BEGIN Input material

Lemma getWeatherInformation_world (city : JsString) (w : W) (P : W -> Prop) :
  P (snd (PublicApis.geocode host builtins city w)) ->
  (forall latitude longitude,
     P (snd (PublicApis.get host
               (lit "https://api.open-meteo.com/v1/forecast?latitude=" ++ latitude
                ++ lit "&longitude=" ++ longitude
                ++ lit "&current=temperature_2m,relative_humidity_2m,apparent_temperature,precipitation,weather_code,wind_speed_10m,wind_direction_10m&timezone=auto")
               (snd (PublicApis.geocode host builtins city w))))) ->
  P (snd (PublicApis.getWeatherInformation host builtins city w)).
Proof.
  unfold PublicApis.getWeatherInformation. rewrite try_catch_world by reflexivity.
  unfold bind at 1.
  destruct (PublicApis.geocode host builtins city w) as [[[location|]|e] w1];
    cbn [snd]; intros H1 H2; [|exact H1|exact H1].
  unfold bind at 1.
  pose proof (destructure_pure (lit "latitude") (lit "location") location w1) as D.
  destruct (PublicApis.destructure (lit "latitude") (lit "location") location w1)
    as [[[]|e] w2]; cbn [snd] in D; subst w2; [|exact H1].
  unfold PublicApis.str.
  do 3 (unfold bind at 1, lift at 1;
        match goal with
        | |- context [match PublicApis.toString host ?v with _ => _ end] =>
          destruct (PublicApis.toString host v); [|exact H1]
        end).
  do 2 (unfold bind at 1, lift at 1).
  rewrite bind_world; [apply H2|]. intros response w3.
  destruct (ok response); cbn [negb]; [|reflexivity].
  repeat (apply bind_pure; intros); try reflexivity; try apply locationNameOf_pure.
  unfold PublicApis.weatherDescriptionOf, PublicApis.str. repeat pure_step.
Qed.
(** [.expect(msg)] on an [io::Result]: the message, then the error's
    [Debug] form. *)
Definition expect_io {A} (msg : string) (m : fs -> io_res A) : M A :=
  fun s => match m s with
           | IOk a s' => Ok a s'
           | IErr e => Panic (msg ++ ": " ++ io_error_debug e)%string s
           end.

Definition unwrap_none_msg : string := "called `Option::unwrap()` on a `None` value".
Definition unwrap_env_msg : string := "called `Result::unwrap()` on an `Err` value: NotPresent".

(** [.unwrap()] on an [Option]. *)
Definition unwrap {A} (o : option A) : M A :=
  fun s => match o with Some a => Ok a s | None => Panic unwrap_none_msg s end.

Definition panic {A} (msg : string) : M A := fun s => Panic msg s.

Record TestMode : Type := mkTestMode { test_path : string }.

(** Lines 54-67 of [save_credential]: the Move home directory, or the
    panic message. *)
Definition resolve_home (c : ctx) (test_mode : option TestMode) : string + string :=
  match test_mode with
  | Some tm =>
      match env c !! "TEST_MOVE_HOME" with
      | None => inr unwrap_env_msg
      | Some move_home =>
          if negb (String.eqb (test_path tm) "")
          then inl (move_home ++ test_path tm)%string
          else inl move_home
      end
  | None =>
      match env c !! "MOVE_HOME" with
      | Some move_home => inl move_home
      | None =>
          match env c !! "HOME" with
          | Some home => inl (home ++ "/.move")%string
          | None => inr "env var 'HOME' must be set: NotPresent"
          end
      end
  end.

Definition credential_path_of (move_home : string) : string :=
  (move_home ++ "/credential.toml")%string.

(** The primitives key files and directories by their path strings.  The
    kernel resolves a path component by component, so the strings name the
    files the code opens when paths are canonical: absolute, with no empty,
    ["."] or [".."] component and no trailing slash ([/home/u/.move], not
    [/home/u/.move/] or [/home//u/.move]). *)
Fixpoint path_components_go (acc : string) (p : string) : list string :=
  match p with
  | EmptyString => [acc]
  | String ch rest =>
      if Ascii.eqb ch "/"%char then acc :: path_components_go "" rest
      else path_components_go (acc ++ String ch EmptyString)%string rest
  end.
(** * AdSnap Studio: result resolution, job polling and mask/canvas geometry

    A shallow embedding of the parts of [app.py] and
    [services/image_expansion.py] that carry the engineering content of the
    application: the pixel-region and canvas-placement arithmetic, the
    response-shape handling, the pending-URL poller and the assembly of the
    lifestyle-shot and image-expansion requests.

    Python values coming from the remote service are modelled by [pyval];
    Python floats are IEEE-754 binary64 numbers ([spec_float] with
    [prec = 53], [emax = 1024]); exceptions are the [Raise] case of [result];
    Streamlit's session state, the user-visible messages and the HTTP traffic
    are explicit fields of a [World] that is threaded through a small state
    and exception monad. *)

From Stdlib Require Import ZArith List Ascii String Bool Lia Permutation.
From Stdlib Require Import Floats.SpecFloat.
From Stdlib Require QArith Qround.
Import ListNotations.

Local Open Scope string_scope.
Local Open Scope list_scope.
Local Open Scope Z_scope.

Set Warnings "-register-all".

(* ================================================================== *)
(** * Part I: the model                                                 *)
(* ================================================================== *)

(** ** Exceptions and fallible computations *)

(** The Python exceptions the modelled code can meet.  All of them derive
    from [Exception], so every [except Exception] handler catches them.
    [Wrapped] is the [Exception("Image expansion failed: ...")] re-raised by
    the service wrappers around an inner error. *)
Inductive exn : Type :=
| OverflowError
| ValueError
| TypeError
| IndexError
| KeyError
| UnboundLocalError (name : string)
| HTTPError (status_code : Z)
| RequestException
| Wrapped (inner : exn).

Inductive result (A : Type) : Type :=
| Ok (a : A)
| Raise (e : exn).
Arguments Ok {A} a.
Arguments Raise {A} e.

Definition rbind {A B} (r : result A) (k : A -> result B) : result B :=
  match r with
  | Ok a => k a
  | Raise e => Raise e
  end.

Declare Scope result_scope.
Delimit Scope result_scope with result.
Notation "'let?' x ':=' c 'in' k" := (rbind c (fun x => k))
  (at level 10, x pattern, c at level 100, k at level 200) : result_scope.

Definition is_ok {A} (r : result A) : bool :=
  match r with Ok _ => true | Raise _ => false end.

(** ** Python floats and the int/float conversions the code relies on *)

Module PyFloat.

Definition prec : Z := 53.
Definition emax : Z := 1024.

Definition pyfloat : Type := spec_float.

(** A Python float is a binary64 value in canonical representation. *)
Definition is_float (f : pyfloat) : Prop := valid_binary prec emax f = true.

Definition fzero : pyfloat := S754_zero false.
Definition fone : pyfloat := S754_finite false 4503599627370496 (-52).

Definition fmul : pyfloat -> pyfloat -> pyfloat := SFmul prec emax.
Definition fadd : pyfloat -> pyfloat -> pyfloat := SFadd prec emax.
Definition fdiv : pyfloat -> pyfloat -> pyfloat := SFdiv prec emax.
Definition fleb : pyfloat -> pyfloat -> bool := SFleb.
Definition fltb : pyfloat -> pyfloat -> bool := SFltb.

(** [float(n)] for a Python int: round to nearest, ties to even;
    [OverflowError] when the integer is too large for a double. *)
Definition float_of_int (n : Z) : result pyfloat :=
  match binary_normalize prec emax n 0 false with
  | S754_infinity _ => Raise OverflowError
  | S754_nan => Raise OverflowError
  | f => Ok f
  end.

(** [int(f)]: truncation toward zero; [OverflowError] on an infinity,
    [ValueError] on a NaN. *)
Definition int_of_float (f : pyfloat) : result Z :=
  match f with
  | S754_zero _ => Ok 0
  | S754_finite s m e =>
      Ok (cond_Zopp s
            (match e with
             | Zneg p => Z.shiftr (Zpos m) (Zpos p)
             | _ => Z.shiftl (Zpos m) e
             end))
  | S754_infinity _ => Raise OverflowError
  | S754_nan => Raise ValueError
  end.

(** [n * f] and [n + f] with [n] an int and [f] a float: the int operand
    is converted first. *)
Definition mul_int_float (n : Z) (f : pyfloat) : result pyfloat :=
  (let? x := float_of_int n in Ok (fmul x f))%result.

Definition add_int_float (n : Z) (f : pyfloat) : result pyfloat :=
  (let? x := float_of_int n in Ok (fadd x f))%result.

(** The double nearest to the decimal fraction [num/den]; this is what a
    decimal literal or a slider position such as 0.9 denotes. *)
Definition decimal (num den : Z) : pyfloat :=
  fdiv (binary_normalize prec emax num 0 false)
       (binary_normalize prec emax den 0 false).
(** * json-cpp: the JsonValue hierarchy and its serialisation

    A shallow embedding of [main.cpp]: the five classes derived from
    [JsonValue], the two [add] methods, the virtual [toString] and [main].

    Definitions come first.
    - [Stream], [push_back], [UnorderedMap]: what the code asks of the C++
      library, namely a write-only [std::stringstream] in its default
      formatting state, [std::vector::push_back], and the lookup and
      [insert] of [std::unordered_map].
    - The value layer: a [JsonValue] owns its children through
      [std::unique_ptr], so a value is a finite tree; [toString] and the
      two [add] methods are functions on such trees.
    - [Mem]: the same methods, and [main], as state-passing programs over
      a store of objects addressed by pointers and the text sent to
      [std::cout]; reading and writing are explicit.
    - [repr]: when a store holds a given tree.

    Theorems follow: facts about strings and containers, the agreement of
    the two layers, the program's own examples, and the properties of the
    serialisation. *)

From Stdlib Require Import ZArith Floats Ascii String List Permutation Lia.
From stdpp Require Import base gmap strings list.

Set Warnings "-inexact-float,-register-all".

(** ** The library side: [std::stringstream], default formatting *)

Module Stream.

Local Open Scope Z_scope.

(** A [std::stringstream] that is only written to and read back once
    with [str()]: its state is the text inserted so far. *)
Definition stringstream := string.

Definition empty : stringstream := EmptyString.
Definition str (ss : stringstream) : string := ss.

(** [ss << c] for a [char]. *)
Definition put_char (ss : stringstream) (c : ascii) : stringstream :=
  ss +:+ String c EmptyString.

(** [ss << s] for a [std::string]. *)
Definition put_string (ss : stringstream) (s : string) : stringstream :=
  ss +:+ s.

(** [ss << std::boolalpha << b]. *)
Definition put_boolalpha (ss : stringstream) (b : bool) : stringstream :=
  ss +:+ (if b then "true" else "false")%string.

(** *** [ss << d] for a [double]

    The code inserts the number into a stream it has just made, so no
    flag of [floatfield] is set and the precision is the default 6.  The
    C++ standard then has [std::num_put] print as [printf] does with the
    conversion [%g]: the value is rounded to [precision] significant
    decimal digits, which gives a decimal exponent [X]; for
    [-4 <= X < precision] the fixed style is used and the scientific
    style otherwise; trailing zeros of the fraction, and a decimal point
    left bare, are dropped.  A binary64 is the rational [m * 2^e], so the
    rounding (to nearest, ties to even) is computed exactly. *)

Definition precision : nat := 6.
(** * Event-driven image processing: worker, processor and admission API

    A shallow embedding of
      - pkg/types            (the job envelope and its constants),
      - pkg/processor/image.go (ProcessJob and its helpers),
      - services/worker/main.go (the consumption loop and saveJob),
      - services/api/main.go    (handleCreateJob),
    followed by the properties the design document states about them.

    Go's [int] values are only compared here, never added or multiplied,
    so they are integers [Z] without wrap-around.  Errors are the text
    that [err.Error()] returns; [fmt.Errorf("...: %w", err)] is the prefix
    followed by the text of the wrapped error.  A panic of the imaging
    library is not recovered anywhere in the repository: it ends the
    worker process, and is an outcome of its own.  Calls to [log.Printf]
    have no effect on any store and are left out, except that their
    arguments are still evaluated where they read the clock. *)

From Stdlib Require Import ZArith Lia Ascii.
From stdpp Require Import base option list gmap strings pretty.

Local Open Scope string_scope.
Local Open Scope Z_scope.
Local Open Scope list_scope.

(** ** Results of fallible calls: Go's [(value, err)] pairs *)

Inductive result (A : Type) : Type :=
  | Ok (a : A)
  | Err (e : string).
Arguments Ok {A} a.
Arguments Err {A} e.

(** ** Calls that may not return: a panic ends the process *)

Inductive Outcome (A : Type) : Type :=
  | Done (a : A)
  | Panic (msg : string).
Arguments Done {A} a.
Arguments Panic {A} msg.

Definition omap {A B} (f : A -> B) (o : Outcome A) : Outcome B :=
  match o with
  | Done a => Done (f a)
  | Panic msg => Panic msg
  end.

Definition returned {A} (o : Outcome A) : bool :=
  match o with
  | Done _ => true
  | Panic _ => false
  end.

Definition Bytes := list Byte.byte.

(** ** pkg/types *)

Module ImageOperation.
Record t := mk {
  Type_ : string;      (* resize, format, watermark *)
  Width : Z;           (* for resize operations *)
  Height : Z;          (* for resize operations *)
  Format : string;     (* jpeg, png, webp *)
  Quality : Z;         (* 1-100 for JPEG/WebP *)
  Watermark : string;  (* watermark text or logo path *)
  OutputKey : string   (* unique key for this output *)
}.

Definition with_OutputKey (k : string) (op : t) : t :=
  mk (Type_ op) (Width op) (Height op) (Format op) (Quality op)
     (Watermark op) k.
End ImageOperation.

Module ProcessedImage.
Record t := mk {
  Operation : ImageOperation.t;
  OutputURL : string;
  OutputKey : string;
  Size : Z;            (* file size in bytes *)
  Width : Z;
  Height : Z;
  Format : string;
  ProcessingTime : Z   (* time.Duration, nanoseconds *)
}.
End ProcessedImage.

Module Job.
Record t := mk {
  ID : string;
  Status : string;
  ImageURL : string;
  Operations : list ImageOperation.t;
  CreatedAt : Z;               (* time.Time, as an instant *)
  CompletedAt : option Z;      (* *time.Time *)
  Results : list ProcessedImage.t;
  Error : string
}.

Definition with_Status (st : string) (j : t) : t :=
  mk (ID j) st (ImageURL j) (Operations j) (CreatedAt j) (CompletedAt j)
     (Results j) (Error j).
Definition with_Error (e : string) (j : t) : t :=
  mk (ID j) (Status j) (ImageURL j) (Operations j) (CreatedAt j)
     (CompletedAt j) (Results j) e.
Definition with_Results (rs : list ProcessedImage.t) (j : t) : t :=
  mk (ID j) (Status j) (ImageURL j) (Operations j) (CreatedAt j)
     (CompletedAt j) rs (Error j).
Definition with_CompletedAt (c : option Z) (j : t) : t :=
  mk (ID j) (Status j) (ImageURL j) (Operations j) (CreatedAt j) c
     (Results j) (Error j).
End Job.

(* JobStatus constants *)
Definition StatusPending := "pending".
Definition StatusInProgress := "in_progress".
Definition StatusCompleted := "completed".
Definition StatusFailed := "failed".

(* OperationType constants *)
Definition OpResize := "resize".
Definition OpFormat := "format".
Definition OpWatermark := "watermark".

(* ImageFormat constants *)
Definition FormatJPEG := "jpeg".
Definition FormatPNG := "png".
Definition FormatWebP := "webp".

(** A terminal state of the job state machine. *)
Definition is_terminal (st : string) : bool :=
  String.eqb st StatusCompleted || String.eqb st StatusFailed.

(** ** The imaging capability

    [image.Image] with the functions of the imaging and encoding
    libraries that the processor calls.  They are a black box to this
    repository, so the processor is written over any implementation.
    imaging.Resize allocates the new raster and panics (or exhausts the
    memory) when it is too large: it may not return. *)

Inductive ResampleFilter := Lanczos.

Class Imaging := {
  Image : Type;
  Decode : Bytes -> result Image;                    (* imaging.Decode *)
  Resize : Image -> Z -> Z -> ResampleFilter -> Outcome Image;
                                                     (* imaging.Resize *)
  Dx : Image -> Z;                                   (* img.Bounds().Dx() *)
  Dy : Image -> Z;                                   (* img.Bounds().Dy() *)
  jpegEncode : Image -> Z -> result Bytes;           (* jpeg.Encode, Quality *)
  pngEncode : Image -> result Bytes                  (* png.Encode *)
}.

(** ** The outside world

    Everything the three stores and the network decide.  UUIDs, clock
    readings and the outcomes of writes are indexed by the number of
    earlier calls of the same kind; a source is fetched once per delivery,
    and its answer is given by the reference.  Every call to a store or to
    the network answers, with a value or with an error: a worker that
    waits for ever on a call is not described here. *)

Inductive HttpOutcome :=
  | RequestError (e : string)            (* http.NewRequestWithContext fails *)
  | TransportError (e : string)          (* http.DefaultClient.Do fails *)
  | Response (StatusCode : Z) (Body : Bytes).

Record World := {
  http_do : string -> HttpOutcome;
  get_object_err : string -> option string;  (* minio GetObject's own error *)
  uuid_new : nat -> string;                  (* uuid.New().String() *)
  clock : nat -> Z;                          (* time.Now() *)
  put_object_err : nat -> option string;     (* minio PutObject *)
  redis_set_err : nat -> option string;      (* rdb.Set(...).Err() *)
  publish_err : nat -> option string         (* rmqChan.PublishWithContext *)
}.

END Input material

*Your goal:*
Restate word for word the entries above, starting at the line with "flag of [floatfield]" and ending at the line with "Definition precision : nat := 6.", inclusive, and no others.

*Answer to the exercise:*
    flag of [floatfield] is set and the precision is the default 6.  The
    C++ standard then has [std::num_put] print as [printf] does with the
    conversion [%g]: the value is rounded to [precision] significant
    decimal digits, which gives a decimal exponent [X]; for
    [-4 <= X < precision] the fixed style is used and the scientific
    style otherwise; trailing zeros of the fraction, and a decimal point
    left bare, are dropped.  A binary64 is the rational [m * 2^e], so the
    rounding (to nearest, ties to even) is computed exactly. *)

Definition precision : nat := 6.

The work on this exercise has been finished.